Он в ответ закивал головой.
Бабушка отведала и от братниной груши, и от тонкого пшеничного сухарика с медом, который я предложил ей.
– Сладкие же у вас сласти, – сказала бабушка, – и не едывала я таких…
– Бабушка, ты еще попробуй! – крикнул радостно брат, предлагая ей смокву. – Ты, бабушка, у нас побудь.
И мы все трое – Егорушка, брат и я – принялись угощать и бабушку, и Параскевушку, и монаха, и монахинь – нашим чаем, нашими сухариками, нашими дулями[1] Брат совсем разошелся.
– Бабушка, ты гости у нас! – сказал он, обняв ее рукой. – Я тебе что расскажу…
Я знал, что брат хочет рассказать бабушке. Это были две вещи: первая – о том, что он строит теперь в саду крепость и войску приготовлены ружья – стволы высоких подсолнухов, и другая – спросить самое бабушку про кота… Это было самое важное. Брат говорил мне, что сам спросит бабушку. Об этом был у нас с ним «уговор лучше денег».
– Гощу, гощу у вас, милые, – отвечала бабушка.
И брат раскрыл уже рот, чтобы спросить про кота. Это было важнее, чем рассказ про вооружение подсолнухами…
Но в это время вошла мама и чуть не всплеснула руками, завидев бабушкин чай, которым угощал ее Егорушка, и сообразив сразу, что уж не мы у бабушки в гостях, а она у нас, и хозяйничаем мы…
– Тетушка, – сказала мама, – отец протоиерей вас ждет, и Митрофана Егорыча сын, и дама какая-то…
– Иду, иду, матушка Аночка, – виновато заторопилась бабушка, вылезая из-за стола, но тут же поклонилась нам и сказала ласково: – Ну, спасибо вам, добрые хозяева, за чай, за сахар, за привет, за совет…
Мама с бабушкой ушли, и вышла к ним Параскевушка, а Марьюшка скоро прибежала за няней.
– Будьте умники, – сказала няня, уходя, и боязливо посмотрела на Егорушку.
Но он достал из кармана еще кусочек воску – и лепил из него что-то. Что будет? Мы смотрели с братом.

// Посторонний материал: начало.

(** X6.  When a candidate of the crash-signature matcher has the test of the
    line, the match comes from a candidate of that test, with its score
    unchanged, and no candidate of that test beats it: the order puts equal
    tests before scores. *)
Theorem crash_prefers_same_test db failure_lines m row :
  m ∈ CrashSignatureMatcher.call db failure_lines →
  row ∈ CrashSignatureMatcher.matching_failures db (Match.failure_line m) →
  FailureLine.test row.2 = FailureLine.test (Match.failure_line m) →
  ∃ best : Row,
    best ∈ CrashSignatureMatcher.matching_failures db (Match.failure_line m)
    ∧ FailureLine.test best.2 = FailureLine.test (Match.failure_line m)
    ∧ Match.classified_failure m = FailureMatch.classified_failure best.1
    ∧ Match.score m = FailureMatch.score best.1
    ∧ ((FailureMatch.score row.1 < FailureMatch.score best.1)%Q
       ∨ ((FailureMatch.score row.1 == FailureMatch.score best.1)%Q
          ∧ FailureMatch.classified_failure row.1
            ≤ FailureMatch.classified_failure best.1)).
Proof.
  unfold CrashSignatureMatcher.call. intros Hm.
  apply list_elem_of_omap in Hm as (fl & Hfl & Hm).
  pose proof (crash_match_line_line _ _ _ Hm) as ->.
  unfold CrashSignatureMatcher.match_line in Hm.
  destruct (_ || _); [done|].
  destruct (first_by _ _) as [best|] eqn:Hb; [|done].
  injection Hm as <-. cbn [Match.failure_line Match.classified_failure Match.score].
  intros Hrow Ht.
  pose proof (crash_first_is_best _ _ _ _ Hb Hrow) as Hmin.
  apply by_test_score_id_false in Hmin as [He Hmin];
    [|by apply bool_decide_eq_true].
  apply bool_decide_eq_true in He.
  exists best. split; [by eapply first_by_elem|].
  split; [done|]. split; [done|]. split.
  - unfold CrashSignatureMatcher.adjusted_score.
    by rewrite bool_decide_eq_false_2 by (intros ?; congruence).
  - by apply by_score_then_id_false.
Qed.

Lemma unit_score_penalty q : unit_score q → unit_score (8 * q / 10).
Proof.
  unfold unit_score. intros [H0 H1].
  assert (E : (8 * q / 10 == (8 # 10) * q)%Q) by field.
  rewrite E. split; lra.
Qed.

Lemma Qle_bool_false x y : (y < x)%Q → Qle_bool x y = false.
Proof.
  intros H. apply not_true_iff_false. rewrite Qle_bool_iff.
  by apply Qlt_not_le.
Qed.

(** X7.  In a store whose scores are in the range 0-1, a crash match for a
    line that has no candidate of its own test scores at most 0.8, which is
    below the good-enough ratio: the line stays unresolved. *)
Theorem crash_other_test_not_good_enough db failure_lines m :
  scores_in_range db →
  m ∈ CrashSignatureMatcher.call db failure_lines →
  (∀ row, row ∈ CrashSignatureMatcher.matching_failures db (Match.failure_line m) →
          FailureLine.test row.2 ≠ FailureLine.test (Match.failure_line m)) →
  (Match.score m <= 8 # 10)%Q ∧ good_enough m = false.
Proof.
  intros Hdb Hm Hother.
  unfold CrashSignatureMatcher.call in Hm.
  apply list_elem_of_omap in Hm as (fl & Hfl & Hm).
  pose proof (crash_match_line_line _ _ _ Hm) as Hl. rewrite Hl in Hother.
  unfold CrashSignatureMatcher.match_line in Hm.
  destruct (_ || _); [done|].
  destruct (first_by _ _) as [best|] eqn:Hb; [|done].
  injection Hm as <-. unfold good_enough. cbn [Match.score].
  pose proof (first_by_elem _ _ _ Hb) as Hin.
  pose proof (Hother _ Hin) as Hne.
  unfold CrashSignatureMatcher.adjusted_score.
  rewrite bool_decide_eq_true_2 by (intros ?; congruence).
  assert (Hs : unit_score (FailureMatch.score best.1)).
  { apply Hdb, joined_edge.
    unfold CrashSignatureMatcher.matching_failures in Hin.
    apply list_elem_of_In, filter_In in Hin as [Hin _].
    by apply list_elem_of_In. }
  destruct Hs as [H0 H1].
  assert (E : (8 * FailureMatch.score best.1 / 10
               == (8 # 10) * FailureMatch.score best.1)%Q) by field.
  assert (Hle : (8 * FailureMatch.score best.1 / 10 <= 8 # 10)%Q)
    by (rewrite E; lra).
  split; [done|].
  apply Qle_bool_false. unfold AUTOCLASSIFY_GOOD_ENOUGH_RATIO.
  eapply Qle_lt_trans; [exact Hle|]. reflexivity.
Qed.

Lemma precise_scores db failure_lines m :
  scores_in_range db → m ∈ PreciseTestMatcher.call db failure_lines →
  unit_score (Match.score m).
Proof.
  intros Hdb Hm. unfold PreciseTestMatcher.call in Hm.
  apply list_elem_of_omap in Hm as (fl & Hfl & Hm).
  unfold PreciseTestMatcher.match_line in Hm.
  destruct (bool_decide _); [|done].
  destruct (first_by _ _) as [best|] eqn:Hb; [|done].
  injection Hm as <-. cbn [Match.score].
  apply Hdb, joined_edge.
  pose proof (first_by_elem _ _ _ Hb) as Hin.
  unfold PreciseTestMatcher.matching_failures in Hin.
  apply list_elem_of_In, filter_In in Hin as [Hin _].
  by apply list_elem_of_In.
Qed.

Lemma crash_scores db failure_lines m :
  scores_in_range db → m ∈ CrashSignatureMatcher.call db failure_lines →
  unit_score (Match.score m).
Proof.
  intros Hdb Hm. unfold CrashSignatureMatcher.call in Hm.
  apply list_elem_of_omap in Hm as (fl & Hfl & Hm).
  unfold CrashSignatureMatcher.match_line in Hm.
  destruct (_ || _); [done|].
  destruct (first_by _ _) as [best|] eqn:Hb; [|done].
  injection Hm as <-. cbn [Match.score].
  assert (Hs : unit_score (FailureMatch.score best.1)).
  { apply Hdb, joined_edge.
    pose proof (first_by_elem _ _ _ Hb) as Hin.
    unfold CrashSignatureMatcher.matching_failures in Hin.
    apply list_elem_of_In, filter_In in Hin as [Hin _].
    by apply list_elem_of_In. }
  unfold CrashSignatureMatcher.adjusted_score.
  case_bool_decide; [by apply unit_score_penalty|done].
Qed.

Lemma score_lines_inv db pairs :
  ∀ rv0 rv,
    ElasticSearchTestMatcher.score_lines db pairs rv0 = Ok rv →
    ∃ outs,
      Forall2 (λ p o, ElasticSearchTestMatcher.score_line db p.1 p.2 = Ok o)
              pairs outs
      ∧ rv = rv0 ++ omap id outs.
Proof.
  induction pairs as [|[fl resp] pairs IH]; intros rv0 rv; simpl.
  - intros [= <-]. exists []. split; [constructor|]. by rewrite app_nil_r.
  - destruct (ElasticSearchTestMatcher.score_line db fl resp) as [[m|]|e] eqn:E;
      [| |done]; intros H; apply IH in H as (outs & Hall & ->).
    + exists (Some m :: outs). split; [by constructor|].
      simpl. by rewrite <- app_assoc.
    + exists (None :: outs). split; [by constructor|done].
Qed.

Lemma score_lines_fault db pairs p e :
  p ∈ pairs →
  ElasticSearchTestMatcher.score_line db p.1 p.2 = Fault e →
  ∀ rv0, ∃ p' e',
    p' ∈ pairs
    ∧ ElasticSearchTestMatcher.score_line db p'.1 p'.2 = Fault e'
    ∧ ElasticSearchTestMatcher.score_lines db pairs rv0 = Fault e'.
Proof.
  intros Hin Hp. induction pairs as [|[fl resp] pairs IH]; intros rv0.
  - by apply elem_of_nil in Hin.
  - simpl.
    destruct (ElasticSearchTestMatcher.score_line db fl resp) as [[m|]|e0] eqn:E.
    + apply elem_of_cons in Hin as [->|Hin]; [simpl in Hp; congruence|].
      destruct (IH Hin (rv0 ++ [m])) as (p' & e' & H1 & H2 & H3).
      exists p', e'. split; [by apply list_elem_of_further|done].
    + apply elem_of_cons in Hin as [->|Hin]; [simpl in Hp; congruence|].
      destruct (IH Hin rv0) as (p' & e' & H1 & H2 & H3).
      exists p', e'. split; [by apply list_elem_of_further|done].
    + exists (fl, resp), e0. split; [apply list_elem_of_here|done].
Qed.

Lemma score_line_Fault_inv db fl resp e :
  ElasticSearchTestMatcher.score_line db fl resp = Fault e →
  e = TypeError ∨ e = DoesNotExist.
Proof.
  unfold ElasticSearchTestMatcher.score_line.
  destruct (FailureLine.message fl); [|intros [= <-]; by left].
  destruct resp; [|intros [= <-]; by left].
  destruct (MatchScorer.best_match _ _); [|done].
  case_bool_decide; [done|]. intros [= <-]. by right.
Qed.

Lemma best_match_hit target (hits : list Hit.t) r hit :
  MatchScorer.best_match target
    (map (λ item : Hit.t, (item, list_ascii_of_string (Hit.message item))) hits)
  = Some (r, hit) →
  hit ∈ hits
  ∧ r = MatchScorer.ratio target (list_ascii_of_string (Hit.message hit))
  ∧ ∀ h, h ∈ hits →
         (MatchScorer.ratio target (list_ascii_of_string (Hit.message h)) <= r)%Q.
Proof.
  unfold MatchScorer.best_match. rewrite best_match_from_exhaustive.
  intros H. apply best_match_exhaustive_first_maximum in H
    as (pre & message & post & Heq & Hr & _ & Hall).
  assert (Hin : (hit, message)
                ∈ map (λ item : Hit.t,
                         (item, list_ascii_of_string (Hit.message item))) hits).
  { rewrite Heq. apply elem_of_app. right. apply list_elem_of_here. }
  apply list_elem_of_In, in_map_iff in Hin as (h & Hh & Hin).
  injection Hh as -> <-. apply list_elem_of_In in Hin.
  split; [done|]. split; [done|].
  intros h' Hh'.
  apply (Hall (h', list_ascii_of_string (Hit.message h'))).
  apply list_elem_of_In, in_map_iff. exists h'.
  split; [done|]. by apply list_elem_of_In.
Qed.

Lemma score_line_Some db fl resp m :
  ElasticSearchTestMatcher.score_line db fl resp = Ok (Some m) →
  Match.failure_line m = fl
  ∧ ∃ target hits hit,
      FailureLine.message fl = Some target
      ∧ resp = Some hits
      ∧ hit ∈ hits
      ∧ Match.classified_failure m = Hit.best_classification hit
      ∧ Match.classified_failure m ∈ classified_failures db
      ∧ Match.score m
        = MatchScorer.ratio (list_ascii_of_string target)
                            (list_ascii_of_string (Hit.message hit))
      ∧ ∀ h, h ∈ hits →
             (MatchScorer.ratio (list_ascii_of_string target)
                                (list_ascii_of_string (Hit.message h))
              <= Match.score m)%Q.
Proof.
  unfold ElasticSearchTestMatcher.score_line.
  destruct (FailureLine.message fl) as [target|]; [|done].
  destruct resp as [hits|]; [|done].
  destruct (MatchScorer.best_match _ _) as [[r hit]|] eqn:Hb; [|done].
  case_bool_decide as Hcf; [|done].
  intros [= <-]. simpl. split; [done|].
  apply best_match_hit in Hb as (Hin & Hr & Hall).
  exists target, hits, hit. by rewrite <- Hr.
Qed.

Lemma es_match_line_Some backend fl hits :
  es_match_line backend fl = Ok (Some hits) →
  FailureLine.action fl = "test_result"%string
  ∧ truthy (FailureLine.message fl) = true
  ∧ backend (search_of fl) = Ok hits.
Proof.
  unfold es_match_line.
  destruct (bool_decide _ || _) eqn:E; [done|].
  apply orb_false_iff in E as [E1 E2].
  apply bool_decide_eq_false in E1. apply negb_false_iff in E2.
  destruct (backend (search_of fl)); [|done].
  intros [= <-]. split; [|done].
  by destruct (decide (FailureLine.action fl = "test_result"%string)).
Qed.

Lemma es_match_line_None backend fl :
  FailureLine.action fl ≠ "test_result"%string
  ∨ truthy (FailureLine.message fl) = false →
  es_match_line backend fl = Ok None.
Proof.
  unfold es_match_line. intros [H|H].
  - by rewrite bool_decide_eq_true_2.
  - rewrite H. simpl. by rewrite orb_true_r.
Qed.

Lemma fst_zip_sublist {A B} (l : list A) (k : list B) :
  sublist (zip l k).*1 l.
Proof.
  revert k. induction l as [|x l IH]; intros [|y k]; simpl;
    try constructor; [apply sublist_nil_l|apply IH].
Qed.

Lemma scored_lines_sublist db pairs outs :
  Forall2 (λ p o, ElasticSearchTestMatcher.score_line db p.1 p.2 = Ok o)
          pairs outs →
  sublist (Match.failure_line <$> omap id outs) pairs.*1.
Proof.
  induction 1 as [|[fl resp] [m|] pairs outs H Hall IH]; simpl.
  - constructor.
  - apply score_line_Some in H as [-> _]. by constructor.
  - by constructor.
Qed.

Lemma scored_elem db pairs outs m :
  Forall2 (λ p o, ElasticSearchTestMatcher.score_line db p.1 p.2 = Ok o)
          pairs outs →
  m ∈ omap id outs →
  ∃ p, p ∈ pairs ∧ ElasticSearchTestMatcher.score_line db p.1 p.2 = Ok (Some m).
Proof.
  intros Hall Hm. apply list_elem_of_omap in Hm as (o & Ho & Hm).
  simpl in Hm. subst o.
  apply list_elem_of_lookup in Ho as [i Hi].
  destruct (Forall2_lookup_r _ _ _ _ _ Hall Hi) as (p & Hp & Hs).
  exists p. split; [|done]. by eapply list_elem_of_lookup_2.
Qed.

Lemma search_answers_input connection backend sched db failure_lines rv :
  ElasticSearchTestMatcher.call connection backend sched db failure_lines
  = Ok rv →
  answers_input failure_lines rv.
Proof.
  unfold ElasticSearchTestMatcher.call, es_connected,
    ElasticSearchTestMatcher.body, answers_input.
  destruct connection; [|intros [= <-]; apply sublist_nil_l].
  destruct (pool_map _ _ _) as [responses|]; [|done].
  intros H. apply score_lines_inv in H as (outs & Hall & ->). simpl.
  etrans; [by eapply scored_lines_sublist|apply fst_zip_sublist].
Qed.

Lemma search_scores connection backend sched db failure_lines rv m :
  ElasticSearchTestMatcher.call connection backend sched db failure_lines
  = Ok rv →
  m ∈ rv → unit_score (Match.score m).
Proof.
  unfold ElasticSearchTestMatcher.call, es_connected,
    ElasticSearchTestMatcher.body.
  destruct connection; [|intros [= <-] Hm; by apply elem_of_nil in Hm].
  destruct (pool_map _ _ _) as [responses|]; [|done].
  intros H Hm. apply score_lines_inv in H as (outs & Hall & ->). simpl in Hm.
  destruct (scored_elem _ _ _ _ Hall Hm) as (p & _ & Hp).
  apply score_line_Some in Hp as (_ & target & hits & hit & _ & _ & _ & _ & _ & -> & _).
  destruct (ratio_bounds (list_ascii_of_string target)
              (list_ascii_of_string (Hit.message hit))) as (H0 & H1 & H2).
  split; [done|]. by eapply Qle_trans.
Qed.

– Монах, – шепнул я брату.
– Монашка, – отвечал он.
Отец Евстигней глянул через стол на воск и сказал:
– Схимник.
– Что такое схимник? – спросил я.
– У бабушки спросите! – сказала монашка с волосиками.
– А вы не знаете? – сказал я.
– Знает, батюшка, знает, – сказала старшая монахиня, – да мы не ответливы.
– А я не хочу про схимника, – внезапно и решительно объявил брат, – я хочу про тихого зверя…
– Ах ты, мой кормилец, – обрадовался монах, – вспомнил, бабинькино послушанье мне напомнил. Ну, изволь, изволь.
Брат придвинулся к нему ближе, а монашки посторонились и сели поодаль и сначала слушали, а потом задремали. Егорушка же все лепил свое.
– Видишь, разумный, что матушка вспомнила. Я тридцатый год в монастыре живу, а тогда только жить начинал, молод был, только подрясник надел…
– А у вас были дети? – вдруг перервал брат.
– Нету, милый, нету, у монахов детей не бывает.
– Они неженатые?
– Вот, вот, милый, неженатые.
– Им скучно?
– Они с Богом, с Богом, милый, весело.
– И вам весело?
– Я грешный, милый: грехов у меня много.